Aims/hypothesis: A local angiotensin-generating system has been found in the exocrine pancreas. This study aimed, primarily, to investigate the existence of a local angiotensin-generating system in the pancreatic islets and, secondly, to elucidate its role in regulating insulin secretion.

Methods: Real-time RT-PCR and western blot were used to investigate if angiotensin-generating components are present in the mouse pancreatic islets, which are subject to regulation by islet transplantation. The localisation of AT1-receptors in islets was investigated by immunohistochemistry. Batch-type incubations of isolated islets were applied for studying the influence of angiotensin II on the glucose-stimulated insulin release, glucose oxidation and (pro)insulin, and total protein biosynthesis.

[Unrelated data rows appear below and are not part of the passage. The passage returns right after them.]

Lemma accept_lease_steps r : ttl_ok (lg_ttl r) -> sess_steps (sess_ok true) (lift (accept_lease r)) (sess_ok true).
Proof.
  intros Httl. apply ptriple_lift. unfold accept_lease. destruct (negb _).
  - eapply triple_bind_nothrow; [apply gets_given|]. intros id. apply triple_throw, sess_ok_base.
  - eapply (triple_bind_nothrow _ (fun _ => given streaming)).
    { apply (given_triple (streams true) (fun _ => streaming)); [|auto with gh].
      apply modify_self_triple; [intros s Hs; exact (Hs eq_refl)|done]. }
    intros []. apply triple_any_throw. eapply triple_conseq; [by apply renew_given|done| |done].
    intros _ w [Hw Hc]. split; [|done]. eapply inv_weaken, Hw. by intros s [Hst _] _.
Qed.
Lemma open_stream_steps : sess_steps (sess_ok false) (lift (modify_self (set_ka_stream true))) (sess_ok true).
Proof.
  apply lift_given, (given_triple (streams false) (fun _ => streams true)); [|auto with gh]. by apply modify_self_triple.
Qed.
Lemma preamble_body_steps : sess_steps sess_base preamble_body (sess_ok true).
Proof.
  unfold preamble_body. apply sess_tracer_steps. apply sess_await_steps. intros ? _.
  eapply sess_bind; [apply open_stream_steps|]. intros ?. do 3 sess_step. apply accept_lease_steps. by destruct H0.
Qed.
Lemma preamble_steps : sess_steps sess_base preamble (sess_ok true).
Proof.
  intros w Hw. eapply psafe_then; [by apply preamble_body_steps|done|].
  intros e w' Hw'. eapply (ptriple_bind _ sess_base (fun _ => sess_base)); [apply shutdown_steps| |exact Hw'].
  intros ?. by apply ptriple_throw.
Qed.
(** C11. The constructor of a [leader_election] whose stream was created: when etcd grants the lease, the candidate is made with
    exactly this lease, and its key is the name of the election with the lease in hexadecimal; when
    the call fails or the lease is refused, the constructor throws and no candidate is made. Operations of other
    objects on the queue stay as they are. *)
Theorem leader_election_constructed v election_name value desired lease_id r1 ok resp :
  wf (queue v) -> refresh_in_range (now (queue v)) (lg_ttl (as_lease_grant (r_message resp)) * 1000) ->
  let n := next_op (queue v) in
  exists v' r,
    sched [ev_completion n true r1; ev_wake; ev_completion (n + 1) ok resp; ev_wake]
      (make election_name value desired lease_id v) = running (Finished v' r) /\
    (forall t op k, op_callback op = functor (inr k) ->
       pending_ops (queue v') !! t = Some op <-> pending_ops (queue v) !! t = Some op) /\
    match grant_answer ok resp with
    | Ok g =>
        if bool_decide (lg_error g = "") then
          let id := to_uint64 (lg_id g) in
          r = Ok tt /\ Session.lease_id_ (self v').1 = id /\ Session.is_active_in (self v').1 = true /\
          (self v').2 = Candidate.election_candidate_impl (Z.to_N id) election_name value /\
          Candidate.candidate_key_ (self v').2 = (election_name +:+ "/") +:+ to_hex (Z.to_N id)
        else (exists what, r = Throw (runtime_error what)) /\ (self v').2 = (self v).2
    | Throw e => r = Throw e /\ (self v').2 = (self v).2
    | UB _ => False
    end.
Proof.
  intros Hwf Hrange n.
  set (v1 := with_self (fun s => (Session.initial_session desired lease_id, s.2)) v).
  set (es := [ev_completion n true r1; ev_wake; ev_completion (n + 1) ok resp]).
  assert (Hwf1 : wf (view_queue (H:=left) (queue v1))) by (by apply (wf_view v1)).
  destruct (preamble_waits (view_queue (queue v1)) desired lease_id r1 ok resp Hwf1) as (p & Hp & Hout).
  destruct (SessionFacts.preamble_runs (view_queue (queue v1)) desired lease_id r1 ok resp Hwf1 Hrange)
    as (w' & r & Hrun & Hres).
  change (World (Session.initial_session desired lease_id) (view_queue (queue v1))) with (session_view v1) in *.
  cbn [view_queue next_op] in Hp, Hrun. change (next_op (queue v1)) with n in Hp, Hrun. fold es in Hp.
  assert (Hwake : wake p = Finished w' r).
  { change [ev_completion n true r1; ev_wake; ev_completion (n + 1) ok resp; ev_wake] with (es ++ [ev_wake]) in Hrun.
    rewrite sched_app, Hp in Hrun. cbn in Hrun. by injection Hrun. }
  destruct (make_runs election_name value desired lease_id v es p w' r Hwf) as [Hmake Hothers]; [|done..|].
  { repeat constructor; cbn; apply others_above; try done; subst n; lia. }
  eexists _, r. split; [exact Hmake|]. split.
  - intros t op k Hk. destruct r as [[]|x|x]; apply Hothers; by exists k.
  - destruct (grant_answer ok resp) as [g|e|x]; [|by destruct Hres as (-> & _)|done].
    case_bool_decide; [|by destruct Hres as ([what ->] & _); split; [exists what|]].
    destruct Hres as (-> & Hid & _ & Hact & _). cbn. by rewrite Hid.
Qed.

(** *** The lease *)

(** What the constructor establishes, of members that do not change. *)
Definition lease_agrees (s : leader_election) : Prop :=
  Candidate.lease_id_ s.2 = Z.to_N (Session.lease_id_ s.1) /\
  Candidate.candidate_key_ s.2 =
    Candidate.candidate_key (Candidate.election_name_ s.2) (Z.to_N (Session.lease_id_ s.1)).
Definition constants (s : leader_election) := (Session.lease_id_ s.1, identity s.2).
(* ===== verification/EtcdClient.v ===== *)
(** * [client_async_op] and [etcd_client] (gh/detail/client_async_op.hpp, gh/etcd_client.hpp,
      etcd_client.cpp)

    A client creates an object for each call; the object is kept alive by the functor in the queue and by the
    caller, counted in [owners], and its promise is abandoned when the last of them goes.
    Objects are addressed by number; the shared state of a promise outlives its object, so
    that an object that was destroyed keeps its place with no owner. *)

From S2P Require Import Prelude Runtime RpcPolicies Etcd CompletionQueue.
Open Scope Z_scope.
Open Scope gh_scope.

Module EtcdClient.

(** ** State *)

(** The functors of an application are values of [F]. *)
Inductive notifier (F : Type) := noop_promise_notify | functor_promise_notify (functor_ : F).
Arguments noop_promise_notify {F}.
Arguments functor_promise_notify {F} functor_.

(** [client_async_op] *)
Record client_async_op (B R F : Type) := ClientOp {
  request_ : request;
  backoff_ : B;
  retry_ : R;
  notifier_ : notifier F;
  promise_ : promise response;
  owners : nat
}.
Arguments ClientOp {B R F} _ _ _ _ _ _.
Arguments request_ {B R F} _.
Arguments backoff_ {B R F} _.
Arguments retry_ {B R F} _.
Arguments notifier_ {B R F} _.
Arguments promise_ {B R F} _.
Arguments owners {B R F} _.

(** [etcd_client], with the objects it created and the functors called, the latest first. *)
Record etcd_client (B R F : Type) := EtcdC {
  rpc_backoff_ : B;
  rpc_retry_ : R;
  urls_ : list string;
  objects : gmap Z (client_async_op B R F);
  called : list F
}.
Arguments EtcdC {B R F} _ _ _ _ _.
Arguments rpc_backoff_ {B R F} _.
Arguments rpc_retry_ {B R F} _.
Arguments urls_ {B R F} _.
Arguments objects {B R F} _.
Arguments called {B R F} _.
(* ===== verification/Script.v ===== *)
(** * Programs that talk to their surroundings

    The command line programs of the repository (src/experiments/, src/examples/) as interaction trees: each
    thing they ask of the operating system, of etcd or of the library is an event, and a loop
    that polls may go on for ever. A program is run in an environment, which answers
    each event from what happened so far; [wp] is the total-correctness judgement of these
    runs, and [run] evaluates them. *)

From ITree Require Import ITree ITreeFacts Events.State Events.StateFacts.
From S2P Require Import Prelude.
Open Scope Z_scope.
Open Scope gh_scope.

(** What a program asks for, and the type of each answer. *)
Class Effects (Q : Type) := answer : Q -> Type.

Variant callE {Q : Type} `{Effects Q} : Type -> Type := call (q : Q) : callE (answer q).
Arguments callE Q {_} _.

(** Code with the variables [S]; they keep their values when an exception propagates. *)
Definition script (Q : Type) `{Effects Q} (S A : Type) : Type := S -> itree (callE Q) (S * outcome A).

Section script.
Context {Q : Type} `{Effects Q} {S : Type}.
#[local] Abbreviation script := (script Q S).

(** What follows on a normal return. *)
Definition and_then {A B} (f : A -> script B) (x : S * outcome A) : itree (callE Q) (S * outcome B) :=
  match x with
  | (s, Ok a) => f a s
  | (s, Throw e) => Ret (s, Throw e)
  | (s, UB why) => Ret (s, UB why)
  end.

#[export] Instance script_ret : MRet script := fun A a s => Ret (s, Ok a).
#[export] Instance script_bind : MBind script := fun A B f m s => ITree.bind (m s) (and_then f).

Definition ask (q : Q) : script (answer q) := fun s =>
  ITree.bind (ITree.trigger (call q)) (fun a => Ret (s, Ok a)).

(** Code that asks for nothing. *)
Definition local {A} (m : M S A) : script A := fun s => Ret (m s).

(** A call that returns or throws. *)
Definition returned {A} (o : outcome A) : script A := fun s => Ret (s, o).

Definition script_catch {A} (m : script A) (h : exn -> script A) : script A := fun s =>
  ITree.bind (m s) (fun x =>
    match x with
    | (s', Throw e) => h e s'
    | _ => Ret x
    end).

(** A local object: its destructor runs when [m] returns and when it throws. *)
Definition in_scope {A} (m : script A) (destructor : script unit) : script A := fun s =>
  ITree.bind (m s) (fun x =>
    match x with
    | (s', UB why) => Ret (s', UB why)
    | (s', r) => ITree.bind (destructor s') (and_then (fun _ => returned r))
    end).

(** [while (cond) body] *)
Definition while (cond : script bool) (body : script unit) : script unit :=
  ITree.iter (fun s =>
    ITree.bind (cond s) (fun x =>
      match x with
      | (s1, Ok true) => ITree.bind (body s1) (fun y =>
          Ret (match y with (s2, Ok _) => inl s2 | _ => inr y end))
      | (s1, Ok false) => Ret (inr (s1, Ok tt))
      | (s1, Throw e) => Ret (inr (s1, Throw e))
      | (s1, UB why) => Ret (inr (s1, UB why))
      end)).
End script.

(** ** Environments *)

(** What happened: every call with its answer. *)
Definition entry (Q : Type) `{Effects Q} : Type := {q : Q & answer q}.
Definition history (Q : Type) `{Effects Q} : Type := list (entry Q).
(** An environment answers a call from what happened before. Every run of a program is its run in one. *)
Definition environment (Q : Type) `{Effects Q} : Type := forall q : Q, history Q -> answer q.

Section runs.
Context {Q : Type} `{Effects Q} (env : environment Q).
Implicit Types h new : history Q.

Definition answered (q : Q) (a : answer q) : entry Q := existT q a.

Definition answer_call : callE Q ~> Monads.stateT (history Q) (itree void1) := fun _ c h =>
  match c with call q => Ret ((h ++ [answered q (env q h)])%list, env q h) end.

(** The run of [t] after [h] ends with the history [h'] and the result [r]. *)
Definition returns {R} (t : itree (callE Q) R) h h' (r : R) : Prop :=
  eutt eq (interp_state answer_call t h) (Ret (h', r)).

Lemma returns_ret {R} (r : R) h : returns (Ret r) h h r.
Proof. unfold returns. rewrite interp_state_ret. reflexivity. Qed.

Lemma returns_bind {R U} (t : itree (callE Q) R) (k : R -> itree (callE Q) U) h h1 h2 r u :
  returns t h h1 r -> returns (k r) h1 h2 u -> returns (ITree.bind t k) h h2 u.
Proof. unfold returns. intros H1 H2. rewrite interp_state_bind, H1, bind_ret_l. exact H2. Qed.

Lemma returns_call q h : returns (ITree.trigger (call q)) h (h ++ [answered q (env q h)]) (env q h).
Proof. unfold returns. rewrite interp_state_trigger. cbn. reflexivity. Qed.

Lemma returns_iter {I R} (body : I -> itree (callE Q) (I + R)) i h h1 h2 i' r :
  returns (body i) h h1 (inl i') -> returns (ITree.iter body i') h1 h2 r ->
  returns (ITree.iter body i) h h2 r.
Proof.
  intros H1 H2. unfold returns. rewrite unfold_iter. eapply returns_bind; [exact H1|].
  cbn. unfold returns. rewrite interp_state_tau, tau_eutt. exact H2.
Qed.
Lemma returns_iter_stop {I R} (body : I -> itree (callE Q) (I + R)) i h h1 r :
  returns (body i) h h1 (inr r) -> returns (ITree.iter body i) h h1 r.
Proof.
  intros H1. unfold returns. rewrite unfold_iter. eapply returns_bind; [exact H1|]. apply returns_ret.
Qed.

(** The result of a run is the only one. *)
Lemma returns_unique {R} (t : itree (callE Q) R) h h1 h2 r1 r2 :
  returns t h h1 r1 -> returns t h h2 r2 -> h1 = h2 /\ r1 = r2.
Proof. unfold returns. intros H1 H2. rewrite H1 in H2. apply eutt_inv_Ret in H2. by injection H2. Qed.

(** Evaluation, with fuel for the steps. *)
Fixpoint run {R} (fuel : nat) (t : itree (callE Q) R) h : option (history Q * R) :=
  match fuel with
  | O => None
  | Datatypes.S n =>
      match observe t with
      | RetF r => Some (h, r)
      | TauF t => run n t h
      | @VisF _ _ _ X c k =>
          match c in callE _ X return (X -> itree (callE Q) R) -> option (history Q * R) with
          | call q => fun k => run n (k (env q h)) (h ++ [answered q (env q h)])
          end k
      end
  end.

Lemma run_returns {R} n (t : itree (callE Q) R) h h' r : run n t h = Some (h', r) -> returns t h h' r.
Proof.
  revert t h. induction n as [|n IH]; intros t h; cbn [run]; [done|]. unfold returns.
  destruct (observe t) as [x|t'|X c k] eqn:E.
  - intros [= -> ->]. rewrite (itree_eta t), E. apply returns_ret.
  - intros Hr%IH. rewrite (itree_eta t), E, tau_eutt. exact Hr.
  - destruct c as [q]. intros Hr%IH. rewrite (itree_eta t), E, interp_state_vis. cbn.
    rewrite bind_ret_l, tau_eutt. exact Hr.
Qed.

(** ** The judgement

    In every run that starts with the variables [s] and the history [h] the code ends; what it leaves in the
    variables, what happened meanwhile and its outcome satisfy [P]. *)

Context {S : Type}.
Implicit Types s : S.

Definition wp {A} (m : script Q S A) s h (P : S -> history Q -> outcome A -> Prop) : Prop :=
  exists s' new r, returns (m s) h (h ++ new) (s', r) /\ P s' new r.

Lemma wp_mono {A} (m : script Q S A) s h (P P' : S -> history Q -> outcome A -> Prop) :
  wp m s h P -> (forall s' new r, P s' new r -> P' s' new r) -> wp m s h P'.
Proof. intros (s' & new & r & Hr & HP) Hi. exists s', new, r. auto. Qed.

Lemma wp_returned {A} (o : outcome A) s h (P : S -> history Q -> outcome A -> Prop) :
  P s [] o -> wp (returned o) s h P.
Proof. intros HP. exists s, [], o. split; [rewrite app_nil_r; apply returns_ret|done]. Qed.
Lemma wp_ret {A} (a : A) s h (P : S -> history Q -> outcome A -> Prop) :
  P s [] (Ok a) -> wp (mret a) s h P.
Proof. apply wp_returned. Qed.
Lemma wp_local {A} (m : M S A) s h (P : S -> history Q -> outcome A -> Prop) :
  P (m s).1 [] (m s).2 -> wp (local m) s h P.
Proof.
  intros HP. exists (m s).1, [], (m s).2. split; [|done]. rewrite app_nil_r. unfold local.
  destruct (m s). apply returns_ret.
Qed.
Lemma wp_ask q s h (P : S -> history Q -> outcome (answer q) -> Prop) :
  P s [answered q (env q h)] (Ok (env q h)) -> wp (ask q) s h P.
Proof.
  intros HP. eexists s, _, _. split; [|exact HP]. unfold ask.
  eapply returns_bind; [apply returns_call|apply returns_ret].
Qed.

(** What [P] says of the rest, after [n1] happened. *)
Definition after {A} (n1 : history Q) (P : S -> history Q -> outcome A -> Prop) :
    S -> history Q -> outcome A -> Prop := fun s n2 r => P s (n1 ++ n2)%list r.

Lemma wp_bind {A B} (m : script Q S A) (f : A -> script Q S B) s h P :
  wp m s h (fun s1 n1 r =>
    match r with
    | Ok a => wp (f a) s1 (h ++ n1) (after n1 P)
    | Throw e => P s1 n1 (Throw e)
    | UB why => P s1 n1 (UB why)
    end) -> wp (m ≫= f) s h P.
Proof.
  intros (s1 & n1 & r & Hr & Hk). destruct r as [a|e|why].
  - destruct Hk as (s2 & n2 & r2 & Hr2 & HP). exists s2, (n1 ++ n2), r2. split; [|exact HP].
    rewrite app_assoc. eapply returns_bind; [exact Hr|exact Hr2].
  - exists s1, n1, (Throw e). split; [|exact Hk]. eapply returns_bind; [exact Hr|apply returns_ret].
  - exists s1, n1, (UB why). split; [|exact Hk]. eapply returns_bind; [exact Hr|apply returns_ret].
Qed.

Lemma wp_catch {A} (m : script Q S A) (c : exn -> script Q S A) s h P :
  wp m s h (fun s1 n1 r =>
    match r with
    | Throw e => wp (c e) s1 (h ++ n1) (after n1 P)
    | _ => P s1 n1 r
    end) -> wp (script_catch m c) s h P.
Proof.
  intros (s1 & n1 & r & Hr & Hk). destruct r as [a|e|why].
  - eexists s1, n1, _. split; [|exact Hk]. eapply returns_bind; [exact Hr|apply returns_ret].
  - destruct Hk as (s2 & n2 & r2 & Hr2 & HP). exists s2, (n1 ++ n2), r2. split; [|exact HP].
    rewrite app_assoc. eapply returns_bind; [exact Hr|exact Hr2].
  - eexists s1, n1, _. split; [|exact Hk]. eapply returns_bind; [exact Hr|apply returns_ret].
Qed.

Lemma wp_scope {A} (m : script Q S A) (d : script Q S unit) s h P :
  wp m s h (fun s1 n1 r =>
    match r with
    | UB why => P s1 n1 (UB why)
    | _ => wp (d;; returned r) s1 (h ++ n1) (after n1 P)
    end) -> wp (in_scope m d) s h P.
Proof.
  intros (s1 & n1 & r & Hr & Hk). destruct r as [a|e|why].
  1,2: destruct Hk as (s2 & n2 & r2 & Hr2 & HP); exists s2, (n1 ++ n2), r2; split; [|exact HP];
    rewrite app_assoc; eapply returns_bind; [exact Hr|exact Hr2].
  eexists s1, n1, _. split; [|exact Hk]. eapply returns_bind; [exact Hr|apply returns_ret].
Qed.

(** A loop whose condition and body return, and that comes to an end: [n] bounds the rounds. *)
Lemma wp_while (cond : script Q S bool) (body : script Q S unit) (I : nat -> S -> history Q -> Prop)
    n s h0 n0 (P : S -> history Q -> outcome unit -> Prop) :
  I n s n0 ->
  (forall n s n0, I n s n0 ->
    wp cond s (h0 ++ n0) (fun s1 n1 r =>
      match r with
      | Ok true => exists n', n = Datatypes.S n' /\
          wp body s1 (h0 ++ n0 ++ n1) (fun s2 n2 r =>
            match r with
            | Ok _ => I n' s2 (n0 ++ n1 ++ n2)
            | Throw e => P s2 (n0 ++ n1 ++ n2) (Throw e)
            | UB why => P s2 (n0 ++ n1 ++ n2) (UB why)
            end)
      | Ok false => P s1 (n0 ++ n1) (Ok tt)
      | Throw e => P s1 (n0 ++ n1) (Throw e)
      | UB why => P s1 (n0 ++ n1) (UB why)
      end)) ->
  wp (while cond body) s (h0 ++ n0) (after n0 P).
Proof.
  intros HI Hstep. revert s n0 HI. induction n as [n IH] using lt_wf_ind. intros s n0 HI.
  destruct (Hstep n s n0 HI) as (s1 & n1 & r & Hr & Hk).
  destruct r as [[]|e|why]; [|exists s1, n1; eexists; split; [|exact Hk];
    apply returns_iter_stop; eapply returns_bind; [exact Hr|apply returns_ret]..].
  destruct Hk as (n' & -> & s2 & n2 & r2 & Hr2 & Hk). rewrite app_assoc in Hr2.
  destruct r2 as [[]|e|why]; [|exists s2, (n1 ++ n2); eexists; split; [|exact Hk];
    rewrite app_assoc; apply returns_iter_stop; eapply returns_bind; [exact Hr|];
    eapply returns_bind; [exact Hr2|apply returns_ret]..].
  destruct (IH n' ltac:(lia) s2 (n0 ++ n1 ++ n2) Hk) as (s3 & n3 & r3 & Hr3 & HP).
  exists s3, (n1 ++ n2 ++ n3), r3. split; [|unfold after in HP |- *; by rewrite <- ?app_assoc in HP].
  eapply (returns_iter _ _ _ (h0 ++ n0 ++ n1 ++ n2) _ s2);
    [|revert Hr3; by rewrite <- !app_assoc].
  eapply returns_bind; [exact Hr|]. cbv iota beta.
  apply (returns_bind _ _ _ (h0 ++ n0 ++ n1 ++ n2) _ (s2, Ok tt)); [|apply returns_ret].
  revert Hr2. by rewrite <- !app_assoc.
Qed.
End runs.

Results: Major components, namely angiotensinogen, ACE, AT1- and AT2-receptors, were expressed in endogenous islets. AT1-receptors were localised to pancreatic beta cells. Exposure of the isolated islets to angiotensin II induced a dose-dependent inhibition of glucose-stimulated insulin release and inhibited (pro)insulin biosynthesis. This inhibitory action was fully preventable by pretreatment of the islets with losartan, an AT1-receptor antagonist. We also investigated if the expression of these components was changed after islet transplantation. Notably, a markedly increased expression of mRNA for the AT1-receptor was observed in islets retrieved from 4-week-old syngeneic islet transplants, a finding that was confirmed at the protein level.

Conclusion/interpretation: These data indicate the existence of an islet angiotensin-generating system of potential importance in the physiological regulation of glucose-induced insulin secretion, thus diabetes mellitus. The increased expression of the AT1-receptor in islet transplants could have relevance to islet-graft function.